Alex Kava Bundle - Alex Kava [635]
CHAPTER 41
Downtown Omaha Police Station
Omaha, Nebraska
Maggie dreaded these introduction sessions. Usually they turned into tugs-of-war with local law enforcement officers strutting their stuff and reinforcing their jurisdiction. Other times there was blame to be ducked or screwups to be excused. But she had to admit she was impressed with Detective Tommy Pakula, mostly because he wasn’t the least bit interested in impressing her or marking his territory or looking to place blame. Even when he discovered he had been waiting for a female FBI agent instead of a man, it didn’t seem to faze him. In a quiet sort of way, Detective Pakula seemed only determined to do his job.
He had a group assembled and ready when they arrived at the downtown Omaha police station. Well, almost ready. There were a few in and outs to the small conference room for coffee and one last phone call before they sat down. Pakula offered to get Maggie coffee, but she declined, asking if there was a vending machine nearby. He nodded, but instead of pointing her in the direction of the machine, he asked what her “poison” was. Yet he never left the conference room. Just as Maggie decided he had forgotten about her a uniformed officer came in with two ice-cold cans of Diet Pepsi and placed them beside her.
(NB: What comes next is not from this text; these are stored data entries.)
Definition login_success (role : string) : Response :=
  mkResponse (JObject {["message" := "Login exitoso"; "role" := role]}) None.
Definition logout_success : Response :=
  mkResponse (JObject {["message" := "Logout exitoso"]}) None.

(** The loop of [find_user_by_username]: the first record whose
    ["username"] equals the argument. *)
Fixpoint first_with_username (username : option string) (us : list dict)
  : result (option dict) :=
  match us with
  | [] => Ok None
  | u :: rest =>
      n ← getitem u "username";
      if py_eq_opt n username then mret (Some u)
      else first_with_username username rest
  end.

Definition find_user_by_username (username : option string) : M (option dict) :=
  us ← get_USERS;
  lift (first_with_username username us).

(** [next((u for u in USERS if u["id"] == user_id), None)]. *)
Fixpoint next_with_id (user_id : string) (us : list dict)
  : result (option dict) :=
  match us with
  | [] => Ok None
  | u :: rest =>
      i ← getitem u "id";
      if bool_decide (i = user_id) then mret (Some u)
      else next_with_id user_id rest
  end.

Definition filter_users_for_role (auth_user : dict) : M (list dict) :=
  role ← lift (getitem auth_user "role");
  us ← get_USERS;
  if bool_decide (role = "admin") then
    mret us
  else if bool_decide (role = "supervisor") then
    lift (comprehension_if
            (λ u, r ← getitem u "role"; mret (negb (bool_decide (r = "admin"))))
            us)
  else
    lift (comprehension_if
            (λ u, i ← getitem u "id";
                  j ← getitem auth_user "id";
                  mret (bool_decide (i = j)))
            us).

Section Handlers.

(** [bcrypt.verify(secret, hash)] of the hashing library: the secret is
    what [data.get("password")] gave, possibly [None]; the call answers
    with a boolean or raises. *)
Variable bcrypt_verify : option string → string → result bool.
Lemma parseEach_inl_iff (lines : list string) (ret m : gmap string (list string)) :
  parseEach lines ret = inl m <->
  forallb wellFormedLine lines = true /\
  NoDup (codeOf <$> lines) /\
  (forall l, l ∈ lines -> ret !! codeOf l = None) /\
  m = insertLines lines ret.
Proof.
  revert ret. induction lines as [|line lines IH]; intros ret.
  - simpl. split.
    + intros [= <-]. repeat split; try done. apply NoDup_nil_2.
      intros l Hl. by apply elem_of_nil in Hl.
    + intros (_ & _ & _ & ->). done.
  - simpl parseEach. rewrite Split_codeOf, parseArgs_spec.
    fold (wellFormedLine line). simpl forallb.
    destruct (wellFormedLine line) eqn:Hwf.
    2:{ split; [done | by intros (? & _)]. }
    change ([] ++ map _ (split_pieces "(" line).2) with (lineArgs line).
    destruct (ret !! codeOf line) as [old |] eqn:Hret.
    { split; [done |]. intros (_ & _ & Hfree & _).
      rewrite (Hfree line) in Hret by apply list_elem_of_here. done. }
    rewrite IH, fmap_cons, NoDup_cons, insertLines_cons. simpl.
    split.
    + intros (Hall & Hnd & Hfree & ->). repeat split; try done.
      * intros (l & Hcode & Hl)%list_elem_of_fmap.
        specialize (Hfree l Hl). rewrite <- Hcode, lookup_insert_eq in Hfree. done.
      * intros l [-> | Hl]%elem_of_cons; [done |].
        specialize (Hfree l Hl). by apply lookup_insert_None in Hfree as [? _].
    + intros (Hall & [Hfresh Hnd] & Hfree & ->). repeat split; try done.
      intros l Hl. apply lookup_insert_None. split.
      * apply Hfree. by apply list_elem_of_further.
      * intros Heq. apply Hfresh. rewrite Heq. by apply list_elem_of_fmap_2.
Qed.

Lemma mergeLines_no_continuation (rawLines lines : list string) :
  Forall (fun l => HasPrefix l "(" = false) rawLines ->
  mergeLines rawLines lines = Returns (lines ++ rawLines).
Proof.
  revert lines. induction rawLines as [|l rest IH]; intros lines Hall; simpl.
  - by rewrite app_nil_r.
  - apply Forall_cons in Hall as [-> Hall]. rewrite IH by done.
    by rewrite <- app_assoc.
Qed.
The long table filled one side of the room. The other side had an easel-back chalkboard already filled with three columns, three lists of evidence, one list for each of the cases. A large bulletin board took up the wall. On one half were photos of the three victims along with crime scene photos. On the other half was a map of the Midwest, colored pushpins marking Omaha, Columbia and Minneapolis.
Around the table Pakula introduced his group. Maggie couldn’t help thinking they looked as though they had been taken directly out of a diversity training video: Terese Medina, a black woman from the Douglas County crime lab who looked as if she belonged on the cover of Vogue; Detective Carmichael, a short, stocky Asian woman; Chief Donald Ramsey, a middle-aged guy in wrinkled khakis who was a contrast to his counterpart, young Detective Pete Kasab in a suit and tie. At the head of the table, looking like the matriarch of this eclectic family, sat Martha Stofko, the Douglas County medical examiner who managed to make a well-pressed white lab coat look chic with a royal-blue dress and pearls.
Terese Medina passed out copies of her detailed reports along with Stofko’s autopsy report, a set for each. In the middle of the table she left what appeared to be evidence samples and also an assortment of digital photographs.
Detective Carmichael—whose first name Maggie noticed Pakula had never mentioned—had a pile of information stacked in front of her that, when she sat, almost towered over her. Without breaking her constant frown, she teasingly announced that somewhere in “this pile of crap” were answers that would solve the “whole damn thing.”
Chief Donald Ramsey shook Maggie’s hand, thanked her for coming at such short notice, then propped himself in a chair and let Pakula run the show. He looked tired, the creases in his forehead permanent worry lines. Sitting next to Kasab, the earlier contrast Maggie had noticed was even more pronounced. Chief Ramsey wore khakis and a knit polo shirt with an embroidered Omaha Police Department patch on the pocket. Detective Pete Kasab wore what looked like a tailored suit, creased trousers and starched shirt collar, perfectly knotted silk tie and salon-styled hair. Unlike Ramsey, who brought only a mug of coffee, Kasab had a bottle of water and granola bar. His small spiral notebook was open, his gold pen ready in hand.
“I’ve filled in Agent O’Dell and brought her up to speed,” Pakula said. He remained standing. “I’m hoping there’s new stuff. Anything from toxicology?” And he looked to Terese Medina.
“O’Sullivan’s blood alcohol content was at point zero five, so he had a couple of drinks in the hours before. Nothing to impair him.